On Friday, June 26, 2015 at 10:05:29 AM UTC-6, Ben Schwartz wrote:
UPnP is indeed problematic, but the IETF has proposed a modern standard mechanism for the kind of NAT control that Andrew is interested in:
NAT-PCP. That might be a good place to start.
There's no way we can guarantee that a particular patch will be accepted, but I think some research into NAT-PCP for WebRTC would be welcome.
PCP is just a slightly more recent version of Bonjour, and suffers from a lot of the same design flaws as UPnP does (clear inversion of security, poor auth model, numerous avenues for abuse, and extremely inconsistent router implementations). Also I'd think WebRTC would want to avoid any more potential security threats (be they legitimate or sort of silly, like the public IP address leak the internet was in a huff about earlier); every time that happens some number of users literally disable UPnP in Chrome and FireFox.

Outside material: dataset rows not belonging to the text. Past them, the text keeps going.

(* ===== verification/Client.v ===== *)
(** * The client: [src/client/client.{hpp,cpp}]

    [uploadFile] and [downloadFile] and the four exchanges with the nodes they are
    made of, as programs over the client's file system.  An uncaught exception of
    [std::stoi] and an access outside a vector are the result [None].  The messages
    the functions print are their results here, and what they make of the public members
    with the measured durations is a function of the result and of the times read from
    the clock.

    The theorems: each exchange succeeds exactly on the right answers and closes its
    connection in every case; an upload that reports success has stored every chunk
    on one of its replicas and the metadata on a node of the chain; a download
    writes the chunks it received, in the order of the metadata, or nothing. *)
From S2P Require Import Prelude IoStream Sha256 Chunks ConsistentHash Wire Proc.

#[local] Open Scope Z_scope.

Record Client := MkClient { dht_ : ring; metadataNodes_ : list string }.

(** The constructor. *)
Definition new_client (storageNodes metadataNodes : list string) : Client :=
  MkClient (foldl (fun r n => addNode n r) [] storageNodes) metadataNodes.

(** [nodeAddr.find(':')] and the two [substr]; [None] without a colon. *)
Definition split_address (nodeAddr : string) : option (string * string) :=
  match span (fun a => negb (bool_decide (a = ":"%char))) nodeAddr with
  | (ip, String _ p) => Some (ip, p)
  | (_, EmptyString) => None
  end.

(** The common beginning of the four exchanges: [failed] is returned without a
    colon and without a connection, an exception on a port that is no number. *)
Definition with_node {A} (nodeAddr : string) (failed : A) (p : io fs A) : io fs (option A) :=
  match split_address nodeAddr with
  | None => mret (Some failed)
  | Some (ip, portStr) =>
      match stoi portStr with
      | None => mret None
      | Some port =>
          ok ← client_connect ip port;
          if negb ok then mret (Some failed) else a ← p; mret (Some a)
      end
  end.

(** ** The exchanges *)

Definition uploadChunkToNode (chunk : Chunk) (nodeAddr : string) : io fs (option bool) :=
  with_node nodeAddr false (
    ok ← client_sendMessage ("STORE " +:+ c_hash chunk);
    if negb ok then client_closes;; mret false else
    response ← client_recvMessage;
    if bool_decide (response <> "READY") then client_closes;; mret false else
    ok ← client_sendData (c_data chunk);
    if negb ok then client_closes;; mret false else
    response ← client_recvMessage;
    client_closes;;
    mret (bool_decide (response = "ACK"))).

But the biggest reason these technologies aren't compelling is ICE is already pretty effective in SOHO environments. It's least effective in larger enterprise settings, but neither UPnP nor PCP are even remotely effective in those environments. Is there some evidence this technology would improve P2P connection rates? Because that's kinda where the rubber hits the road...
Of course research is always a good thing, but honestly I don't think either of these technologies are compelling. My $.02, having worked with both of them in the past.